Signal Detection for Medical Scientists
Likelihood Ratio Test-based Methodology
- Available for pre-order. Item will ship after June 25, 2021
Signal Detection for Medical Scientists: Likelihood Ratio Based Test-Based Methodology presents the data mining techniques with focus on likelihood ratio test (LRT) based methods for signal detection. It emphasizes computational aspect of LRT methodology and is pertinent for first-time researchers and graduate students venturing into this interesting field.
The book is written as a reference book for professionals in pharmaceutical industry, manufactures of medical devices, and regulatory agencies. The book deals with the signal detection in drug/device evaluation, which is important in the post-market evaluation of medical products, and in the pre-market signal detection during clinical trials for monitoring procedures.
It should also appeal to academic researchers, and faculty members in mathematics, statistics, biostatistics, data science, pharmacology, engineering, epidemiology, and public health. Therefore, this book is well suited for both research and teaching.
- Includes a balanced discussion of art of data structure, issues in signal detection, statistical methods and analytics, and implementation of the methods.
- Provides a comprehensive summary of the LRT methods for signal detection including the basic theory and extensions for varying datasets that may be large post-market data or pre-market clinical trial data.
- Contains details of scientific background, statistical methods, and associated algorithms that a reader can quickly master the materials and apply methods in the book on one’s own problems
Table of Contents
1. Introduction 2. Data Mining Methods for Signal Detection 3. Basic LRT Method 4. LRT Methods for Drug Classes 5. ZIP-LRT Method for Modeling Extra-zeros 6. LRT Method for Active Safety Surveillance with Exposure Information 7. LRT-based Methodologies for Analysis of Multiple Studies 8. LRT Methods in Medical Device Safety Evaluation 9. LRT Method for Multiple-Site Device Data with Continuous Outcomes 10. Use of LRT in Site Selection
Ram C. Tiwari, Ph.D. is the Director for Division of Biostatistics, CDRH, since 2016. He joined FDA in April 2008 as Associate Director for Statistical Science and Policy in the Immediate Office, Office of Biostatistics, CDER. Prior to joining FDA, he served as Program Director and Mathematical Statistician in the Division of Cancer Control and Population Sciences at National Cancer Institute, NIH; and as Professor and Chair, Department of Mathematics, University of North Carolina at Charlotte. Dr. Tiwari received his MS and PhD degrees from Florida State University in Mathematical Statistics. He is a Fellow of the American Statistical Association and a past President of the International Indian Statistical Association. Dr. Tiwari has over 200 publications covering a wide range of topics using both Frequentist and Bayesian methods. His methodological work on Likelihood Ratio Test (LRT) Method for signal detection from large drug/device safety databases, Benefit-Risk Analysis, and Leveraging RWD/RWE in regulatory decision-making, has been recognized by many NCI and FDA Scientific Awards.
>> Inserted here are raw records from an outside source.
Lemma findPathConf_loop_first `{GoLib} (h : list PathConf) confs name l1 k l2 p :
  confs_allocated h confs →
  confs !! k = Some p →
  regexp_matches h confs name k →
  (∀ k', k' ∈ l1 → ¬ regexp_matches h confs name k') →
  findPathConf_loop h confs name (l1 ++ k :: l2) = Some (Some (k, p)).
Proof.
  intros Halloc Hk (p' & c & re & Hk' & Hc & Hre & Hm) Hnone.
  rewrite findPathConf_loop_skip by done. simplify_eq. simpl.
  by rewrite Hk, Hc; simpl; rewrite Hre, Hm.
Qed.

Lemma findPathConf_loop_none `{GoLib} (h : list PathConf) confs name keys :
  confs_allocated h confs →
  (∀ k, k ∈ keys → ¬ regexp_matches h confs name k) →
  findPathConf_loop h confs name keys = Some None.
Proof.
  intros Halloc Hnone.
  rewrite <- (app_nil_r keys). by rewrite findPathConf_loop_skip.
Qed.

Lemma regexp_matches_dec `{GoLib} (h : list PathConf) confs name k :
  regexp_matches h confs name k ∨ ¬ regexp_matches h confs name k.
Proof.
  unfold regexp_matches.
  destruct (confs !! k) as [p|] eqn:Hk;
    [|right; intros (p' & c' & re' & Hp' & _); congruence].
  destruct (h !! p) as [c|] eqn:Hc;
    [|right; intros (p' & c' & re' & Hp' & Hc' & _); congruence].
  destruct (Regexp c) as [re|] eqn:Hre;
    [|right; intros (p' & c' & re' & Hp' & Hc' & Hre' & _); congruence].
  destruct (Regexp_MatchString re name) eqn:Hm;
    [|right; intros (p' & c' & re' & Hp' & Hc' & Hre' & Hm'); congruence].
  left. by exists p, c, re.
Qed.

(** Among keys of which one matches, one is the first to match. *)
Lemma first_regexp_match `{GoLib} (h : list PathConf) confs name keys k :
  k ∈ keys → regexp_matches h confs name k →
  ∃ l1 k1 l2, keys = l1 ++ k1 :: l2 ∧ regexp_matches h confs name k1
    ∧ ∀ k', k' ∈ l1 → ¬ regexp_matches h confs name k'.
Proof.
  induction keys as [|a keys IH]; intros Hin Hk; [by apply elem_of_nil in Hin|].
  destruct (regexp_matches_dec h confs name a) as [Ha|Ha].
  - exists [], a, keys. split; [done|]. split; [done|].
    intros k' Hk'. by apply elem_of_nil in Hk'.
  - apply elem_of_cons in Hin as [->|Hin]; [done|].
    destruct (IH Hin Hk) as (l1 & k1 & l2 & -> & Hk1 & Hfirst).
    exists (a :: l1), k1, l2. split; [done|]. split; [done|].
    intros k' [->|Hk']%elem_of_cons; [done|]. by apply Hfirst.
Qed.

(** C5: [findPathConf] first checks the name, and an invalid name gives
    the error "invalid path name: ..." whatever the registry holds.  For a
    valid name, an entry under that very key is returned with the name as
    its key, instantiated for the name.  Otherwise the keys are ranged over
    and the first whose entry is a regular expression that matches the
    name is returned, instantiated for the name; one is returned as soon
    as some entry matches; and when none does, the error is "unable to
    find a valid configuration for path" with the name in quotes. *)
Theorem findPathConf_resolution `{ConfPkg} (st : State) (name : string) :
  (∀ err, CheckPathName name = Some err →
     findPathConf st name
     = Some (st, Err (Errorf ("invalid path name: " +:+ err +:+ " (" +:+ name +:+ ")"))))
  ∧ (CheckPathName name = None →
     confs_allocated (heap st) (pathConfs st) →
     (∀ p c, pathConfs st !! name = Some p → heap st !! p = Some c →
        ∃ st1 inst, findPathConf st name = Some (st1, Ok (name, inst))
          ∧ heap st1 !! inst = Some (instance_of c name))
     ∧ (pathConfs st !! name = None →
        (∀ l1 k l2 p c,
           keys_of (pathConfs st) = l1 ++ k :: l2 →
           regexp_matches (heap st) (pathConfs st) name k →
           (∀ k', k' ∈ l1 → ¬ regexp_matches (heap st) (pathConfs st) name k') →
           pathConfs st !! k = Some p → heap st !! p = Some c →
           ∃ st1 inst, findPathConf st name = Some (st1, Ok (k, inst))
             ∧ heap st1 !! inst = Some (instance_of c name))
        ∧ ((∃ k, regexp_matches (heap st) (pathConfs st) name k) →
           ∃ k st1 inst, regexp_matches (heap st) (pathConfs st) name k
             ∧ findPathConf st name = Some (st1, Ok (k, inst)))
        ∧ ((∀ k, ¬ regexp_matches (heap st) (pathConfs st) name k) →
           findPathConf st name
           = Some (st, Err (Errorf ("unable to find a valid configuration for path '"
                                      +:+ name +:+ "'")))))).
Proof.
  split.
  { intros err Herr. unfold findPathConf. by rewrite Herr. }
  intros Hvalid Halloc.
  assert (∀ l1 k l2 p c,
            pathConfs st !! name = None →
            keys_of (pathConfs st) = l1 ++ k :: l2 →
            regexp_matches (heap st) (pathConfs st) name k →
            (∀ k', k' ∈ l1 → ¬ regexp_matches (heap st) (pathConfs st) name k') →
            pathConfs st !! k = Some p → heap st !! p = Some c →
            ∃ st1 inst, findPathConf st name = Some (st1, Ok (k, inst))
              ∧ heap st1 !! inst = Some (instance_of c name)) as Hfirst.
  { intros l1 k l2 p c Hname Hkeys Hk Hnone Hp Hc.
    unfold findPathConf. rewrite Hvalid, Hname, Hkeys.
    rewrite (findPathConf_loop_first _ _ _ _ _ _ p) by done. simpl.
    destruct (GetInstance_Some (heap st) p name c Hc) as (h' & q & -> & _ & Hq).
    simpl. by exists (set_heap st h'), q. }
  split; [|intros Hname; split; [|split]].
  - intros p c Hp Hc. unfold findPathConf. rewrite Hvalid, Hp.
    destruct (GetInstance_Some (heap st) p name c Hc) as (h' & q & -> & _ & Hq).
    simpl. by exists (set_heap st h'), q.
  - intros l1 k l2 p c. by apply Hfirst.
  - intros [k Hk].
    assert (k ∈ keys_of (pathConfs st)) as Hin.
    { apply elem_of_keys_of. destruct Hk as (p & _ & _ & Hp & _). by exists p. }
    destruct (first_regexp_match _ _ _ _ _ Hin Hk) as (l1 & k1 & l2 & Hkeys & Hk1 & Hnone).
    pose proof Hk1 as (p & c & re & Hp & Hc & _).
    destruct (Hfirst l1 k1 l2 p c) as (st1 & inst & Hfind & _); try done.
    by exists k1, st1, inst.
  - intros Hnone. unfold findPathConf. rewrite Hvalid, Hname.
    rewrite findPathConf_loop_none; [done|done|]. intros k _. apply Hnone.
Qed.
Dr. Jyoti Zalkikar is in the Office of Biostatistics at the Food and Drug Administration (FDA)’s Center for Drug Evaluation and Research (CDER). Her team supports the Division of Imaging and Radiation Medicine in CDER’s Office of New Drugs. Dr. Zalkikar received her PhD in Mathematics (with Statistics track) from the University of California at Santa Barbara in 1988. She subsequently joined the faculty of the Department of Statistics at Florida International University in Miami, Florida, and worked there until she joined FDA/CDER in 2001. Dr. Zalkikar also served in this Division of Biostatistics in Center for Devices and Radiological Health, and Office of Science in Center for Tobacco Products during her delegations. She has published about 40 papers in the statistical/clinical literature covering areas in Bayesian statistics, Reliability Theory, and Statistical Applications in Medical Research. Dr. Zalkikar‘ s recent research interests are in the areas of Translational Bioinformatics and Real-world Evidence.
Dr. Lan Huang received her Ph.D. in Statistics from University of Connecticut in 2004. From 2004 to 2009, Dr. Huang worked on cancer surveillance at national cancer institute (NCI). Dr. Huang joined FDA in 2009 as a statistical reviewer. She has reviewed submissions for both therapeutic and diagnostic products/devices and has participated in regulatory research for methodologies to improve the quality of review in statistical analysis in clinical trials and safety surveillance in CDER and CDRH.